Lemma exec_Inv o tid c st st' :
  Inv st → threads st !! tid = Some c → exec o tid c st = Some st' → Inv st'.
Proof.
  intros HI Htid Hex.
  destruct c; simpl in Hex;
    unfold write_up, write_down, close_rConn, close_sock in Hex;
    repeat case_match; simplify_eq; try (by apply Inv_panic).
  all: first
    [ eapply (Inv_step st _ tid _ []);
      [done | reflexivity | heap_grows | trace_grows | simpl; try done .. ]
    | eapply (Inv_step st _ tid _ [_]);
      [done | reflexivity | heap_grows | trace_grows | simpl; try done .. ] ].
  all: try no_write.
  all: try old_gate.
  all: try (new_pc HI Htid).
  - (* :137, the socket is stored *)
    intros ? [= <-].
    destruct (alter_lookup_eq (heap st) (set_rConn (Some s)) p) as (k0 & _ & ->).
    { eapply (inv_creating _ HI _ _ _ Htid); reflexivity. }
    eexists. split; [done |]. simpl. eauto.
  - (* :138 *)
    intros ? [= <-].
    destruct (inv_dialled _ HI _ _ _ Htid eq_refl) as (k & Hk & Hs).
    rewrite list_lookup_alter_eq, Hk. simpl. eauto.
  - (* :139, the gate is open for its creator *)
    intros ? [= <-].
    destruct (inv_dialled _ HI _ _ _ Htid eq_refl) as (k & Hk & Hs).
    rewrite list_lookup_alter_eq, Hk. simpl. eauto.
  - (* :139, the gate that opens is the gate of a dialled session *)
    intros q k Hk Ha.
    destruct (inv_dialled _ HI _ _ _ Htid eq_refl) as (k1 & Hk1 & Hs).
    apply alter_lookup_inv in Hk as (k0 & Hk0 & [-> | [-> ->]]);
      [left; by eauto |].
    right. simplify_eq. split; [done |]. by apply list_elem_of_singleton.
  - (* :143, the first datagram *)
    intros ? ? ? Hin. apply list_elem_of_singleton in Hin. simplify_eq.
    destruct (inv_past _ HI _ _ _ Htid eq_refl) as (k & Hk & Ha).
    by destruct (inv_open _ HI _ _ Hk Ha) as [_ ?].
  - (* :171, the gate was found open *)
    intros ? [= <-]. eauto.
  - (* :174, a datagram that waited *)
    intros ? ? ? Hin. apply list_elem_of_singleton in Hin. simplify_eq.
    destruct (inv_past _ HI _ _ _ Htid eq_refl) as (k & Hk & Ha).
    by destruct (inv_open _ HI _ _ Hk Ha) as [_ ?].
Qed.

The problem: Beginning with the line that holds "- (* :174, a datagram that waited *)" and ending with the last line of the data, copy each line exactly and add nothing.

Output of the task:
  - (* :174, a datagram that waited *)
    intros ? ? ? Hin. apply list_elem_of_singleton in Hin. simplify_eq.
    destruct (inv_past _ HI _ _ _ Htid eq_refl) as (k & Hk & Ha).
    by destruct (inv_open _ HI _ _ Hk Ha) as [_ ?].
Qed.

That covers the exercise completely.